A.W.K. says the music loves you

By Janna Smallwood

When you work, you don’t feel all right. No, you won’t feel all right ’til you get a party goin’.

I say we all start the summer in the spirit of Andrew W.K. – the spirit of dumb rock and greaseball party anthems. This guy, who I’m sure we’ll all be thoroughly sick of in, say, a couple months’ worth of beer commercials, just wants everybody to party and be happy. Seriously. Just check his Web site (www.andrewwk.com).

Because I just can’t seem to get “Party Hard” out of my head – and in our cultural crappy-music-saturated state, I’m not sure I want to – I think you should get it in your head too. So I implore you, in the name of summer fun, to check out the Northern Star Web site (www.northernstar.info) and listen to the tune. While you’re there, you also can check out some of the possibilities for summer entertainment.

So, about that summer fun. You could be in the same boat with me – graduating and facing the harsh reality of no more summer breaks. Hey, I might win the lottery. Yeah, it could happen.

You could be one of those lucky punks who still has some careless summers left. I must acknowledge that some people actually use their summers to get a head-start on their careers with internships, or to take summer school classes so they can actually make it out in four years.

Good for them. But I tend to favor the lazy summer route – use it while you’ve got it. Take some crappy job for a few hours a day (or eight), go home while there’s still some sun but the air has cooled a bit and, dammit, party hard.

What exactly is involved in this “party hard” business? “Duh,” some would say, envisioning copious amounts of various inebriating substances.

A-ha! This is where they’re wrong, because there is no party without friends, and music is your friend. Just ask W.K.:

“The music is your best friend, and it will never turn its back on you or let you down,” he states on his Web site. “It loves you unconditionally and thinks that you’re great. It wants to do whatever it can to make you smile and feel good. You can do no wrong … THIS IS OUR TIME. I LOVE YOU.”

Hey man, I love you too.

That’s only a couple of lines from his lengthy happiness essay, which seems to be induced by some special substances of his own. Did you get all that? The music loves you unconditionally. Wow, that’s one happy guy.

You can’t read what he has to say and not catch yourself grinning or even laughing out loud.

That grin, compliments of this happy, sweaty, grimy rock dude, will prove to be the essence of summer. It has been foretold. Thou shalt party hard.
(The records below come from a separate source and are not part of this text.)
(* ===== verification/JTree.v ===== *)
(** * Linked trees

    The pointers of a forest of [jgTreeNode]s, for the theorems about mbd.jgrp.c:
    [path] follows a pointer and [up] is the chain of a node up to its root, [forest] says that the pointers
    [parent], [child], [n_left] and [n_right] fit together, [sub] is the order of a
    walk with [treeLexNext], and adding and removing a leaf keep a forest. *)
From stdpp Require Import base gmap list fin_maps.
From Stdlib Require Import ZArith Bool Lia.
From S2P Require Import Prelude JobId CNum JobArray DepToken DepCond JGroup.
Local Open Scope Z_scope.
#[global] Arguments walk_fuel : simpl never.

(** ** Chains *)

(** The objects that are reached by following a pointer. *)
Inductive path {A} (nx : A -> option Z) (h : gmap Z A) : option Z -> list Z -> Prop :=
| path_nil : path nx h None []
| path_cons p n l : h !! p = Some n -> path nx h (nx n) l -> path nx h (Some p) (p :: l).

Section Path.
Context {A : Type} (nx : A -> option Z).
Implicit Types (h : gmap Z A).

Lemma path_det h o l l' : path nx h o l -> path nx h o l' -> l = l'.
Proof.
  intros U. revert l'. induction U as [|p n l Hp _ IH]; intros l' U'; inversion U'; subst; [done|].
  simplify_eq. f_equal. by apply IH.
Qed.

(** Chains depend on the pointer only. *)
Lemma path_ext h h' o l : (forall x n, x ∈ l -> h !! x = Some n -> exists n', h' !! x = Some n' /\ nx n' = nx n) ->
  path nx h o l -> path nx h' o l.
Proof.
  intros E U. induction U as [|p n l Hp _ IH]; [constructor|].
  destruct (E p n) as (n' & Hp' & En); [set_solver|done|]. econstructor; [done|].
  rewrite En. apply IH. intros x m Hx. apply E. set_solver.
Qed.

Lemma path_dom h o l x : path nx h o l -> x ∈ l -> is_Some (h !! x).
Proof. induction 1; set_solver. Qed.

(** The chain of an element is the rest of the list. *)
Lemma path_suffix h o l1 x l2 : path nx h o (l1 ++ x :: l2) -> path nx h (Some x) (x :: l2).
Proof.
  revert o. induction l1 as [|y l1 IH]; intros o U; cbn in U; inversion U; subst.
  - by econstructor.
  - by eapply IH.
Qed.

Lemma path_nodup h o l : path nx h o l -> NoDup l.
Proof.
  intros U. induction U as [|p n l Hp U IH]; constructor; [|done].
  intros Hin. apply list_elem_of_split in Hin as (l1 & l2 & ->).
  pose proof (path_suffix _ _ _ _ _ U) as U1. assert (U2 : path nx h (Some p) (p :: l1 ++ p :: l2)) by (by econstructor).
  pose proof (path_det _ _ _ _ U1 U2) as E. apply (f_equal length) in E. cbn in E. rewrite length_app in E. cbn in E. lia.
Qed.

(** Different objects of a heap are not more than the heap. *)
Lemma nodup_size h (l : list Z) : NoDup l -> (forall x, x ∈ l -> is_Some (h !! x)) -> (length l <= base.size h)%nat.
Proof.
  intros N D. assert (S : list_to_set l ⊆ dom h).
  { intros x. rewrite elem_of_list_to_set, elem_of_dom. apply D. }
  apply subseteq_size in S. rewrite size_list_to_set in S by done. by rewrite size_dom in S.
Qed.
Take it from me … summer hasn’t even started and I already miss it. You only get so many summer breaks. After graduating, weekends are the only refuge from “The Job.” Suddenly that one-week-a-year vacation sounds pretty juicy.

While visions (OK, let’s say “blurry visions”) of backyard barbecues and late-night keggers dance through our heads, the “thud” of work is imminent, just waiting for the cheesy valedictorian speech to end.

But Andrew W.K. says it’s never too late. Note his unrelenting positivity:

“In my life I want to feel as good as possible and help as many people as I can to feel the same,” his Web statement reads. “I want to do everything and I want to help as many people do everything too. Everyone is invited. No one is turned away here. This music is about freedom and this music is much bigger than just me.”

When Andrew invites you to his kegger, will you answer the call? Will you?